┌─ LISTED RECORDS
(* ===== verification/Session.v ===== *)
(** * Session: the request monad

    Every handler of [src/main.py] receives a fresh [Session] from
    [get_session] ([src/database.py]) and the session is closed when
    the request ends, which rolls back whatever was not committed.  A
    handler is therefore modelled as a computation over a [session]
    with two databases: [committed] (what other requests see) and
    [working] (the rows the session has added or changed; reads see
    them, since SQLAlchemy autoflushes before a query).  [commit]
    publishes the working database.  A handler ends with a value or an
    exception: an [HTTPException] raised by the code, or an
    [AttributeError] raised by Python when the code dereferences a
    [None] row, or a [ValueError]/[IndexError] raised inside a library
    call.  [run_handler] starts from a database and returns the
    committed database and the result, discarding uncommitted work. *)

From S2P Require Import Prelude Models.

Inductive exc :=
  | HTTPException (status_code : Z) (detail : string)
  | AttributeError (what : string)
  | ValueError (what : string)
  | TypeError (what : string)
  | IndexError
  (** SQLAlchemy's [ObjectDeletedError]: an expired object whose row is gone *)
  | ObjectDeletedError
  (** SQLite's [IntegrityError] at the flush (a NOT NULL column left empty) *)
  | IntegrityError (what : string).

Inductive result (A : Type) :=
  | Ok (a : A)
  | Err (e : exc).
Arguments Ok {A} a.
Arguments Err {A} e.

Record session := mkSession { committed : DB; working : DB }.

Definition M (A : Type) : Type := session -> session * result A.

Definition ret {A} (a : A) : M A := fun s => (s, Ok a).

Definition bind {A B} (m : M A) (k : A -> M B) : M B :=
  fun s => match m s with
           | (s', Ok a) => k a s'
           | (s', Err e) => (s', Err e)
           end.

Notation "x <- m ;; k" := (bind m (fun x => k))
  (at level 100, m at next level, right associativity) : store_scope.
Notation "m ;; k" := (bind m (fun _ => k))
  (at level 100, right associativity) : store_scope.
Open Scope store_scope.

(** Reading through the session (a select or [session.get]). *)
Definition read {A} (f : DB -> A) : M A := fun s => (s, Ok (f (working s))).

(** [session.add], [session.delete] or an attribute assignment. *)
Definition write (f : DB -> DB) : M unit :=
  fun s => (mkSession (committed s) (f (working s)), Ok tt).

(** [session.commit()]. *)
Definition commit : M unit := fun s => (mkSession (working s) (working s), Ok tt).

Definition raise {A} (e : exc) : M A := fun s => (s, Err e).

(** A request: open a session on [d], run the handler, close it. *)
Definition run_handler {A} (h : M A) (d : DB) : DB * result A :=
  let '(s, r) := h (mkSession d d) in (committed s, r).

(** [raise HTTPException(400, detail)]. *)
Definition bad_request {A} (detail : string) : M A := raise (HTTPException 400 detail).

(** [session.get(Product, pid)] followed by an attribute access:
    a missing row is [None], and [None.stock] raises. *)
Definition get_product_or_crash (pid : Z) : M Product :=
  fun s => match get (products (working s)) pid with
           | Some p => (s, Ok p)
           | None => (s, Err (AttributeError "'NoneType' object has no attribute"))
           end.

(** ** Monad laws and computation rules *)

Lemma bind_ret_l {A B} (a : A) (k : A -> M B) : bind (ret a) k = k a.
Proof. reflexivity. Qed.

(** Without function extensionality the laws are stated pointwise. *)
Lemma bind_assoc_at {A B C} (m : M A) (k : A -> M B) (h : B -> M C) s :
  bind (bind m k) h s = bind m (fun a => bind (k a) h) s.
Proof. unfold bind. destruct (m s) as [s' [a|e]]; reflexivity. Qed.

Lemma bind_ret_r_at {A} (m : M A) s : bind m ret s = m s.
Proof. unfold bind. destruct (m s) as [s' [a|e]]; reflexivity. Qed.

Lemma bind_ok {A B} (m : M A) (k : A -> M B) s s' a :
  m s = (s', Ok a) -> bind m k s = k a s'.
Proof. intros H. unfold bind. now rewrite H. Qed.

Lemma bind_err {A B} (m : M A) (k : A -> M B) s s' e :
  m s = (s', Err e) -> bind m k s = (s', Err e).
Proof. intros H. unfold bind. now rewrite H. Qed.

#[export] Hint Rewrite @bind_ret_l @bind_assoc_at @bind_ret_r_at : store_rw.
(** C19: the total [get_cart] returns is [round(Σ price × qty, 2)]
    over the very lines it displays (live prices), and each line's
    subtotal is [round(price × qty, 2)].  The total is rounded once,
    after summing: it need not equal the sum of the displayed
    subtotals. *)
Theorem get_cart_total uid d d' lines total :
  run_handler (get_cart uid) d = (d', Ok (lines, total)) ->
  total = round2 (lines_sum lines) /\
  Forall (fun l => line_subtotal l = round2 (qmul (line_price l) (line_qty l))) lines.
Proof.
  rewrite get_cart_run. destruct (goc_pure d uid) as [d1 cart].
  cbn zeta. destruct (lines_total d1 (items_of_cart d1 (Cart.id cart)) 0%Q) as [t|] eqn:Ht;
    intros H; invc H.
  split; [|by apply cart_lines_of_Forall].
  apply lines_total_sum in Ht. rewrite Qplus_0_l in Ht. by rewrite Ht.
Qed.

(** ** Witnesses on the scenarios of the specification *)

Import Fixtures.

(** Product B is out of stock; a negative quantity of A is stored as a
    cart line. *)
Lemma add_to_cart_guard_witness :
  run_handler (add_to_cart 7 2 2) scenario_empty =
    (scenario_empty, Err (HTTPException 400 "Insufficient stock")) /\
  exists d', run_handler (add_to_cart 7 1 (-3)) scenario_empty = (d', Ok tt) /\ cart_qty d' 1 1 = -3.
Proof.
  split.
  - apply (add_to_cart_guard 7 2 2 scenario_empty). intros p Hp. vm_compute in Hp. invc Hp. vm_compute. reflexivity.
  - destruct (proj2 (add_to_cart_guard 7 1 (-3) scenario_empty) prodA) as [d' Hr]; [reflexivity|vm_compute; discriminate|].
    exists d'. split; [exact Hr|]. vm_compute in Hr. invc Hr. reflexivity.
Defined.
└─
┌─ LISTED RECORDS
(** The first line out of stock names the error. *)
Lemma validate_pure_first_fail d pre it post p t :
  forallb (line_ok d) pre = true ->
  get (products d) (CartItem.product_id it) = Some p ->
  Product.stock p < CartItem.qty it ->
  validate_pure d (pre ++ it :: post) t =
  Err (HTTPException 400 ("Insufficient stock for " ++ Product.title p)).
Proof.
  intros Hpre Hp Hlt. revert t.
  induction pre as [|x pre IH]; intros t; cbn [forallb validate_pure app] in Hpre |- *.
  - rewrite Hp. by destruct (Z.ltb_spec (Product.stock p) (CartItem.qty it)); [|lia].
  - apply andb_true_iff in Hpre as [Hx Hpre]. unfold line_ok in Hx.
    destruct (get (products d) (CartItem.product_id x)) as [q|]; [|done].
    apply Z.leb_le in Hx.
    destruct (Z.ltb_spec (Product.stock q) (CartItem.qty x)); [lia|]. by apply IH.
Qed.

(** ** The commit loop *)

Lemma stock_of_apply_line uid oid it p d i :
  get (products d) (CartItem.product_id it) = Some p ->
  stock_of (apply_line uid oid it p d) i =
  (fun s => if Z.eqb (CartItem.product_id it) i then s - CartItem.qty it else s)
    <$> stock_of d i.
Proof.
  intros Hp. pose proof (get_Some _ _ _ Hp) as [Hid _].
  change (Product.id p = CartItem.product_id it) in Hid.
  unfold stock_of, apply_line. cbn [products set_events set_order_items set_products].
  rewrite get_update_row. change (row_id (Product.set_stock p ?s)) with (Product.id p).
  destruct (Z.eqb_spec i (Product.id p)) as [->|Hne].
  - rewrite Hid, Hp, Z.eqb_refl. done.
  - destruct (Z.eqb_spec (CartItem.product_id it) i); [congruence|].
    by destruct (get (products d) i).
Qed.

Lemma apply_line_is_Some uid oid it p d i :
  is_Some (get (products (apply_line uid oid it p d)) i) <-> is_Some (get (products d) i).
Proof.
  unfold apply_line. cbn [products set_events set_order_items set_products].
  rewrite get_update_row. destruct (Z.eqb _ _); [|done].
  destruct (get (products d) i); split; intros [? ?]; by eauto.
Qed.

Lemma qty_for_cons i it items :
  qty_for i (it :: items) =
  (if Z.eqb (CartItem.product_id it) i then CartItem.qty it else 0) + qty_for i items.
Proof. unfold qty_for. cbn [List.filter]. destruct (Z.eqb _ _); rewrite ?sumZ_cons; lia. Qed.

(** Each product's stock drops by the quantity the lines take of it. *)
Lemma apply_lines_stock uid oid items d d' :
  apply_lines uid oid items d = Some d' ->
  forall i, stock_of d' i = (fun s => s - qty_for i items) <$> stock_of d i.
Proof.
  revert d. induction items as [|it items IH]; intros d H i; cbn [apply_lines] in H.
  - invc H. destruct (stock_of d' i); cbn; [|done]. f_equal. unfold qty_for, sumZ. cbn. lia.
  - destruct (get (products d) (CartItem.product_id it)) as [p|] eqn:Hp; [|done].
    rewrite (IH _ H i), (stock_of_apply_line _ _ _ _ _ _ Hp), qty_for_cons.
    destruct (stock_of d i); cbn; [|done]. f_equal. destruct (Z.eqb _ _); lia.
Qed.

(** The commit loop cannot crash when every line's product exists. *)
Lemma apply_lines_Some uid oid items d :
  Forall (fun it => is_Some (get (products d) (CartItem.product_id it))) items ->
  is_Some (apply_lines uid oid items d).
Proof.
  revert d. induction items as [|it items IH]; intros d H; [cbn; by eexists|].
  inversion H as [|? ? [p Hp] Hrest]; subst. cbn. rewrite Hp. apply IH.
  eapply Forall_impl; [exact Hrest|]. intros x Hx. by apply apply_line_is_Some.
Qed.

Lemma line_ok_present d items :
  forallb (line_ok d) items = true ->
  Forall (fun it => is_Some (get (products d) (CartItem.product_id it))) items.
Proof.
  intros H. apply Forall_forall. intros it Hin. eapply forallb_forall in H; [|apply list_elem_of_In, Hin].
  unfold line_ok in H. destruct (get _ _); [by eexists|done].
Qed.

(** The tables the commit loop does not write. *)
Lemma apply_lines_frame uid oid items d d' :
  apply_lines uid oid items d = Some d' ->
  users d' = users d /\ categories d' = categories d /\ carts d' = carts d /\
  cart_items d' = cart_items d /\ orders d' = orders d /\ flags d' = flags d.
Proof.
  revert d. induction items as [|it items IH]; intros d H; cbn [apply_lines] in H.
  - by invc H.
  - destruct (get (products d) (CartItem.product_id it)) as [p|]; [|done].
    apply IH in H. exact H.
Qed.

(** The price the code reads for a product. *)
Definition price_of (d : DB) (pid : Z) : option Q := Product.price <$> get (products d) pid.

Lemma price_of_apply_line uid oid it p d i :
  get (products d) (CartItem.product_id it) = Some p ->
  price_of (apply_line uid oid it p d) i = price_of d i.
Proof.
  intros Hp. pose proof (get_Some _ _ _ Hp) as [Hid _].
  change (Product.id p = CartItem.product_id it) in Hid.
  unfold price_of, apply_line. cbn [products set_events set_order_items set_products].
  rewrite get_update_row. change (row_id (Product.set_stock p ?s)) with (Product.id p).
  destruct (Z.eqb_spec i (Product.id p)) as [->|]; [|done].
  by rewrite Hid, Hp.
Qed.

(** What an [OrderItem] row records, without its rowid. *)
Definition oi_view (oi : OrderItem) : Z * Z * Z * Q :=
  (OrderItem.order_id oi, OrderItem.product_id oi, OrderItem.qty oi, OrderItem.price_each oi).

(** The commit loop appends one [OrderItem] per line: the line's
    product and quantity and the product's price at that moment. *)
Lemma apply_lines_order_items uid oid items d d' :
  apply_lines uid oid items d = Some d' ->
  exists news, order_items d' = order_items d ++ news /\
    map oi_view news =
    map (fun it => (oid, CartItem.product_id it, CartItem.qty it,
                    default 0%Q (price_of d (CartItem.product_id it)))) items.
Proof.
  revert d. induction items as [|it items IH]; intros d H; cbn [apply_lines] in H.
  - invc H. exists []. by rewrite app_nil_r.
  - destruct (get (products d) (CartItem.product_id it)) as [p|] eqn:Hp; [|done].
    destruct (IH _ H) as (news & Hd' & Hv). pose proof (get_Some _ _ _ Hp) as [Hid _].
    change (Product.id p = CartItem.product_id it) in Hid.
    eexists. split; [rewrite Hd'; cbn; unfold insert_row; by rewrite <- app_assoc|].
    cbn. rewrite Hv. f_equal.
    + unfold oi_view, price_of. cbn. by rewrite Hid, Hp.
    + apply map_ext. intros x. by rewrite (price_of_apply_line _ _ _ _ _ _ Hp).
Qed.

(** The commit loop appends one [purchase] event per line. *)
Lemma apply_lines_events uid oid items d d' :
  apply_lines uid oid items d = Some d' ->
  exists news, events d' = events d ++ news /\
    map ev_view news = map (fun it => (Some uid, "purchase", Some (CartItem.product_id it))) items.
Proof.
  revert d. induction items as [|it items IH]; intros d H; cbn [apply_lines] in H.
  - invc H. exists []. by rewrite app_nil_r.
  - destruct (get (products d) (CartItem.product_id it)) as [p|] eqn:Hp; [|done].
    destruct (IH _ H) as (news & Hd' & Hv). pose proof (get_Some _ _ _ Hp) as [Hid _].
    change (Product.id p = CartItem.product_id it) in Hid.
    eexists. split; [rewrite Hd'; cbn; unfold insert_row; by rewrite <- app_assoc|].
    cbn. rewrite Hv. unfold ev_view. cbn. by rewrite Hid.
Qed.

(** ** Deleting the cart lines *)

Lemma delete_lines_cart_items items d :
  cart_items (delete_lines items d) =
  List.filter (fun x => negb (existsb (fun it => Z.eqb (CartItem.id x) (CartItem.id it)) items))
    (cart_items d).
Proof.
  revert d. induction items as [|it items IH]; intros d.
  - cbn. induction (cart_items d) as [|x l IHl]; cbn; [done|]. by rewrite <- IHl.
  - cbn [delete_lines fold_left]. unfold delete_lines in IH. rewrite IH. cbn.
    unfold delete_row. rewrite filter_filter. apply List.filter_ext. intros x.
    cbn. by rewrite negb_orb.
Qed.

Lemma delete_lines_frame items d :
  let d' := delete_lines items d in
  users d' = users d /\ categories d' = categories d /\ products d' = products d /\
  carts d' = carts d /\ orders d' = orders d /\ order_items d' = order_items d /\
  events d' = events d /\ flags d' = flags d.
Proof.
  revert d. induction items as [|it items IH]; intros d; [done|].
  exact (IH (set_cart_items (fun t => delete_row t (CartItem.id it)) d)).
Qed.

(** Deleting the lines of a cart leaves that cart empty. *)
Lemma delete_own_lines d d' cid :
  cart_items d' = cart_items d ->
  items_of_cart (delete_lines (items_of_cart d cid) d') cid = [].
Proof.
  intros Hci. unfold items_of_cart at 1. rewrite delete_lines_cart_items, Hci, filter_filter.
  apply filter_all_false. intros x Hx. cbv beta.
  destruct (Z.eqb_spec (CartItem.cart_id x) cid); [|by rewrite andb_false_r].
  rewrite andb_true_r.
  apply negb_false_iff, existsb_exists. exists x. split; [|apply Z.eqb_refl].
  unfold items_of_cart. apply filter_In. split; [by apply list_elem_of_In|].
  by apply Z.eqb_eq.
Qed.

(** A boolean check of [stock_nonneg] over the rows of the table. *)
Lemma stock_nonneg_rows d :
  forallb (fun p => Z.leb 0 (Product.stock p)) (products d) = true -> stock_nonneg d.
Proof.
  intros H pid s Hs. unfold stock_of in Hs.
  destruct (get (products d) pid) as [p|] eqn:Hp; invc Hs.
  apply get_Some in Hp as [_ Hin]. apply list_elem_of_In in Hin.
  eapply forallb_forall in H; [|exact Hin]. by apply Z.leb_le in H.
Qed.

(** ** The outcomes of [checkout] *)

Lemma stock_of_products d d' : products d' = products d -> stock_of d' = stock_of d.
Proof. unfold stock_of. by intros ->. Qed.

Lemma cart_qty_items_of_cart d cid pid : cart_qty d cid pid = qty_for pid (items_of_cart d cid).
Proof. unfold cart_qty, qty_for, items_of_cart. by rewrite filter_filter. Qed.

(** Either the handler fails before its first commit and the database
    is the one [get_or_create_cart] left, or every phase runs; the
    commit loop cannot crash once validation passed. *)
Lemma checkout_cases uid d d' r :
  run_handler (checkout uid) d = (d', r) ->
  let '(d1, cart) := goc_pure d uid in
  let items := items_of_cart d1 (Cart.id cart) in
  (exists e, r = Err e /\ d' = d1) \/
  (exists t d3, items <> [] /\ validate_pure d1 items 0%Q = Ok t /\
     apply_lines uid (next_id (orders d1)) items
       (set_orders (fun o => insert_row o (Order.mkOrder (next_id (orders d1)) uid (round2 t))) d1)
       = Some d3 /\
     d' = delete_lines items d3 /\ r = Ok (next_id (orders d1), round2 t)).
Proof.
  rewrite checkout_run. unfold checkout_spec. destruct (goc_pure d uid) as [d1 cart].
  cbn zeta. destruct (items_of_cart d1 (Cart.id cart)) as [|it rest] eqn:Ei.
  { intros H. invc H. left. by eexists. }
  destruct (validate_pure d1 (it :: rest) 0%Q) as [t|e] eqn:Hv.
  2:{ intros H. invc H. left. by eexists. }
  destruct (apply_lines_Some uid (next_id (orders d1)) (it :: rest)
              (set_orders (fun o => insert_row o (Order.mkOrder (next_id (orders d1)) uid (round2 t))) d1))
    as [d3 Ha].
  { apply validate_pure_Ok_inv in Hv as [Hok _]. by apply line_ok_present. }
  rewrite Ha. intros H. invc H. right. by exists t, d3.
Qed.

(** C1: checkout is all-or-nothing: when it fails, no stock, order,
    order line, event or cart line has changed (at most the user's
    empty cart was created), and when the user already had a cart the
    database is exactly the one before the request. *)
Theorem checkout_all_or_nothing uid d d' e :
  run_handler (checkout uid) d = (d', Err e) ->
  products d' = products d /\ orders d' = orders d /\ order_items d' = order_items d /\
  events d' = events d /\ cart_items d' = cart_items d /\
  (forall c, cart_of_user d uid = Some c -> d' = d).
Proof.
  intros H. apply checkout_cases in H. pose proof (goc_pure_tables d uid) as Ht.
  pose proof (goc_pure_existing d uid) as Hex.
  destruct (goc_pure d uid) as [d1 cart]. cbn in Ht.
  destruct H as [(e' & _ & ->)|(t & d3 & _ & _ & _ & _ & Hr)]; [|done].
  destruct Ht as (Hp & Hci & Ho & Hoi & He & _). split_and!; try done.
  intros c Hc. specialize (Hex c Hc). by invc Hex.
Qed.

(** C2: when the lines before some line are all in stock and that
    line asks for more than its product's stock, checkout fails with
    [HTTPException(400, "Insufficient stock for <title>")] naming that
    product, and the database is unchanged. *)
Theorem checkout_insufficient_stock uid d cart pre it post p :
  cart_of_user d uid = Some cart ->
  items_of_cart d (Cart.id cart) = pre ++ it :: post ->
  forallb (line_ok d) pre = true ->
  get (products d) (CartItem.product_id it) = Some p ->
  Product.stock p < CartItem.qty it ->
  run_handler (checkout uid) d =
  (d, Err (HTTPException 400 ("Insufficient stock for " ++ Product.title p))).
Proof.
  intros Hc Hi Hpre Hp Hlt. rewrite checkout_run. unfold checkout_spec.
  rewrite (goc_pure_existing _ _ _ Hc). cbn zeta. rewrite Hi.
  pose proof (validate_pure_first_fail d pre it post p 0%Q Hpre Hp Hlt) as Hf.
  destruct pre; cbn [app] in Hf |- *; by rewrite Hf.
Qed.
└─
WHAT TO WORK ON: Report each line in the data above that holds the word "Import" by copying it.

EXERCISE ANSWER:
From S2P Require Import Prelude Models.
Import Fixtures.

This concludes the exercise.